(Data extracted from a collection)

(** ** Steps *)

Inductive Label :=
| Cancel                     (* the caller cancels [ctx] *)
| Consume                    (* the caller receives from [output] *)
| SubNext                    (* line 72 *)
| SubSend                    (* line 76 *)
| SubCtxDone                 (* line 74 *)
| WorkerRecv (w : nat)       (* line 130 *)
| WorkerCall (w : nat)       (* lines 136-160 *)
| WorkerSend (w : nat)       (* line 165 *)
| WorkerCtxDone (w : nat)    (* lines 128 and 163 *)
| WaitClose                  (* lines 63-64 *)
| CollNext                   (* lines 87-88 *)
| CollLookup                 (* lines 92-93 and 106-107 *)
| CollEmit                   (* lines 97-105 *)
| CollCtxDone.               (* line 95 *)

(** [return] in the submitter, then the deferred [close(taskChan)]. *)
Definition submitter_return (s : State) : State :=
  match chan_close (taskChan s) with
  | Some tc => set_submitter (input s) SubDone (index s) tc s
  | None => set_crashed CrashChannel s
  end.

Definition submitter (l : Label) (s : State) : option State :=
  match l, sub s with
  | SubNext, SubRange =>
      match input s with
      | val :: rest => Some (set_submitter rest (SubSelect val) (index s) (taskChan s) s)
      | [] => if inputCloses s then Some (submitter_return s) else None
      end
  | SubCtxDone, SubSelect _ =>
      if ctxDone s then Some (submitter_return s) else None
  | SubSend, SubSelect val =>
      match chan_send (taskChan s) (mkTask (index s) val) with
      | SendOk tc => Some (set_submitter (input s) SubRange (int_incr (index s)) tc s)
      | SendBlocked => None
      | SendPanic => Some (set_crashed CrashChannel s)
      end
  | _, _ => None
  end.

Definition worker (opt : Options) (l : Label) (s : State) : option State :=
  match l with
  | WorkerRecv w =>
      match workers s !! w with
      | Some WSelect =>
          match chan_recv (taskChan s) with
          | RecvOk task tc => Some (set_worker w (WCall task) tc (resultChan s) s)
          | RecvClosed => Some (set_worker w WDone (taskChan s) (resultChan s) s)
          | RecvBlocked => None
          end
      | _ => None
      end
  | WorkerCall w =>
      match workers s !! w with
      | Some (WCall task) =>
          match invoke opt (task_value task) with
          | inl r =>
              Some (set_worker w (WSend (mkIndexed (task_index task) r))
                      (taskChan s) (resultChan s) s)
          | inr r => Some (set_crashed (CrashPanic r) s)
          end
      | _ => None
      end
  | WorkerSend w =>
      match workers s !! w with
      | Some (WSend r) =>
          match chan_send (resultChan s) r with
          | SendOk rc => Some (set_worker w WSelect (taskChan s) rc s)
          | SendBlocked => None
          | SendPanic => Some (set_crashed CrashChannel s)
          end
      | _ => None
      end
  | WorkerCtxDone w =>
      match workers s !! w with
      | Some WSelect | Some (WSend _) =>
          if ctxDone s
          then Some (set_worker w WDone (taskChan s) (resultChan s) s)
          else None
      | _ => None
      end
  | _ => None
  end.

Definition is_WDone (pc : WorkerPc) : bool :=
  match pc with WDone => true | _ => false end.

(** Lines 62-65: [wg.Wait()] returns once every worker has run
    [wg.Done()]. *)
Definition waiter (l : Label) (s : State) : option State :=
  match l with
  | WaitClose =>
      if waiting s && forallb is_WDone (workers s)
      then match chan_close (resultChan s) with
           | Some rc => Some (set_waiter rc s)
           | None => Some (set_crashed CrashChannel s)
           end
      else None
  | _ => None
  end.

(** [return] in the collector, then the deferred [close(output)]. *)
Definition collector_return (why : Exit) (n c : Z) (out : chan Result)
    (h : list indexedResult) (s : State) : State :=
  match chan_close out with
  | Some out' => set_collector (resultChan s) (CDone why) (buffer s) n c out' h s
  | None => set_crashed CrashChannel s
  end.

Definition is_nil (e : option error) : bool :=
  match e with None => true | Some _ => false end.

Definition collector (opt : Options) (l : Label) (s : State) : option State :=
  match l, coll s with
  | CollNext, CRange =>
      match chan_recv (resultChan s) with
      | RecvOk r rc =>
          Some (set_collector rc CLoop (<[res_index r := res_res r]> (buffer s))
                  (nextIndex s) (successCount s) (output s) (sent s) s)
      | RecvClosed =>
          Some (collector_return ExitDrained (nextIndex s) (successCount s)
                  (output s) (sent s) s)
      | RecvBlocked => None
      end
  | CollLookup, CLoop =>
      match buffer s !! nextIndex s with
      | Some item =>
          Some (set_collector (resultChan s) (CSelect item) (delete (nextIndex s) (buffer s))
                  (nextIndex s) (successCount s) (output s) (sent s) s)
      | None =>
          Some (set_collector (resultChan s) CRange (buffer s)
                  (nextIndex s) (successCount s) (output s) (sent s) s)
      end
  | CollCtxDone, CSelect _ =>
      if ctxDone s
      then Some (collector_return ExitCancelled (nextIndex s) (successCount s)
                   (output s) (sent s) s)
      else None
  | CollEmit, CSelect item =>
      match chan_send (output s) item with
      | SendOk out =>
          let h := sent s ++ [mkIndexed (nextIndex s) item] in
          if is_nil (Err item) then
            let c := int_incr (successCount s) in
            if (0 <? EarlyStopN opt) && (EarlyStopN opt <=? c)
            then Some (collector_return ExitEarlyStop (nextIndex s) c out h s)
            else Some (set_collector (resultChan s) CLoop (buffer s)
                         (int_incr (nextIndex s)) c out h s)
          else Some (set_collector (resultChan s) CLoop (buffer s)
                       (int_incr (nextIndex s)) (successCount s) out h s)
      | SendBlocked => None
      | SendPanic => Some (set_crashed CrashChannel s)
      end
  | _, _ => None
  end.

* _Exercise brief_: Your response must consist of all the records, retyped exactly.

* _Expected answer_:
(** ** Steps *)

Inductive Label :=
| Cancel                     (* the caller cancels [ctx] *)
| Consume                    (* the caller receives from [output] *)
| SubNext                    (* line 72 *)
| SubSend                    (* line 76 *)
| SubCtxDone                 (* line 74 *)
| WorkerRecv (w : nat)       (* line 130 *)
| WorkerCall (w : nat)       (* lines 136-160 *)
| WorkerSend (w : nat)       (* line 165 *)
| WorkerCtxDone (w : nat)    (* lines 128 and 163 *)
| WaitClose                  (* lines 63-64 *)
| CollNext                   (* lines 87-88 *)
| CollLookup                 (* lines 92-93 and 106-107 *)
| CollEmit                   (* lines 97-105 *)
| CollCtxDone.               (* line 95 *)

(** [return] in the submitter, then the deferred [close(taskChan)]. *)
Definition submitter_return (s : State) : State :=
  match chan_close (taskChan s) with
  | Some tc => set_submitter (input s) SubDone (index s) tc s
  | None => set_crashed CrashChannel s
  end.

Definition submitter (l : Label) (s : State) : option State :=
  match l, sub s with
  | SubNext, SubRange =>
      match input s with
      | val :: rest => Some (set_submitter rest (SubSelect val) (index s) (taskChan s) s)
      | [] => if inputCloses s then Some (submitter_return s) else None
      end
  | SubCtxDone, SubSelect _ =>
      if ctxDone s then Some (submitter_return s) else None
  | SubSend, SubSelect val =>
      match chan_send (taskChan s) (mkTask (index s) val) with
      | SendOk tc => Some (set_submitter (input s) SubRange (int_incr (index s)) tc s)
      | SendBlocked => None
      | SendPanic => Some (set_crashed CrashChannel s)
      end
  | _, _ => None
  end.

Definition worker (opt : Options) (l : Label) (s : State) : option State :=
  match l with
  | WorkerRecv w =>
      match workers s !! w with
      | Some WSelect =>
          match chan_recv (taskChan s) with
          | RecvOk task tc => Some (set_worker w (WCall task) tc (resultChan s) s)
          | RecvClosed => Some (set_worker w WDone (taskChan s) (resultChan s) s)
          | RecvBlocked => None
          end
      | _ => None
      end
  | WorkerCall w =>
      match workers s !! w with
      | Some (WCall task) =>
          match invoke opt (task_value task) with
          | inl r =>
              Some (set_worker w (WSend (mkIndexed (task_index task) r))
                      (taskChan s) (resultChan s) s)
          | inr r => Some (set_crashed (CrashPanic r) s)
          end
      | _ => None
      end
  | WorkerSend w =>
      match workers s !! w with
      | Some (WSend r) =>
          match chan_send (resultChan s) r with
          | SendOk rc => Some (set_worker w WSelect (taskChan s) rc s)
          | SendBlocked => None
          | SendPanic => Some (set_crashed CrashChannel s)
          end
      | _ => None
      end
  | WorkerCtxDone w =>
      match workers s !! w with
      | Some WSelect | Some (WSend _) =>
          if ctxDone s
          then Some (set_worker w WDone (taskChan s) (resultChan s) s)
          else None
      | _ => None
      end
  | _ => None
  end.

Definition is_WDone (pc : WorkerPc) : bool :=
  match pc with WDone => true | _ => false end.

(** Lines 62-65: [wg.Wait()] returns once every worker has run
    [wg.Done()]. *)
Definition waiter (l : Label) (s : State) : option State :=
  match l with
  | WaitClose =>
      if waiting s && forallb is_WDone (workers s)
      then match chan_close (resultChan s) with
           | Some rc => Some (set_waiter rc s)
           | None => Some (set_crashed CrashChannel s)
           end
      else None
  | _ => None
  end.

(** [return] in the collector, then the deferred [close(output)]. *)
Definition collector_return (why : Exit) (n c : Z) (out : chan Result)
    (h : list indexedResult) (s : State) : State :=
  match chan_close out with
  | Some out' => set_collector (resultChan s) (CDone why) (buffer s) n c out' h s
  | None => set_crashed CrashChannel s
  end.

Definition is_nil (e : option error) : bool :=
  match e with None => true | Some _ => false end.

Definition collector (opt : Options) (l : Label) (s : State) : option State :=
  match l, coll s with
  | CollNext, CRange =>
      match chan_recv (resultChan s) with
      | RecvOk r rc =>
          Some (set_collector rc CLoop (<[res_index r := res_res r]> (buffer s))
                  (nextIndex s) (successCount s) (output s) (sent s) s)
      | RecvClosed =>
          Some (collector_return ExitDrained (nextIndex s) (successCount s)
                  (output s) (sent s) s)
      | RecvBlocked => None
      end
  | CollLookup, CLoop =>
      match buffer s !! nextIndex s with
      | Some item =>
          Some (set_collector (resultChan s) (CSelect item) (delete (nextIndex s) (buffer s))
                  (nextIndex s) (successCount s) (output s) (sent s) s)
      | None =>
          Some (set_collector (resultChan s) CRange (buffer s)
                  (nextIndex s) (successCount s) (output s) (sent s) s)
      end
  | CollCtxDone, CSelect _ =>
      if ctxDone s
      then Some (collector_return ExitCancelled (nextIndex s) (successCount s)
                   (output s) (sent s) s)
      else None
  | CollEmit, CSelect item =>
      match chan_send (output s) item with
      | SendOk out =>
          let h := sent s ++ [mkIndexed (nextIndex s) item] in
          if is_nil (Err item) then
            let c := int_incr (successCount s) in
            if (0 <? EarlyStopN opt) && (EarlyStopN opt <=? c)
            then Some (collector_return ExitEarlyStop (nextIndex s) c out h s)
            else Some (set_collector (resultChan s) CLoop (buffer s)
                         (int_incr (nextIndex s)) c out h s)
          else Some (set_collector (resultChan s) CLoop (buffer s)
                       (int_incr (nextIndex s)) (successCount s) out h s)
      | SendBlocked => None
      | SendPanic => Some (set_crashed CrashChannel s)
      end
  | _, _ => None
  end.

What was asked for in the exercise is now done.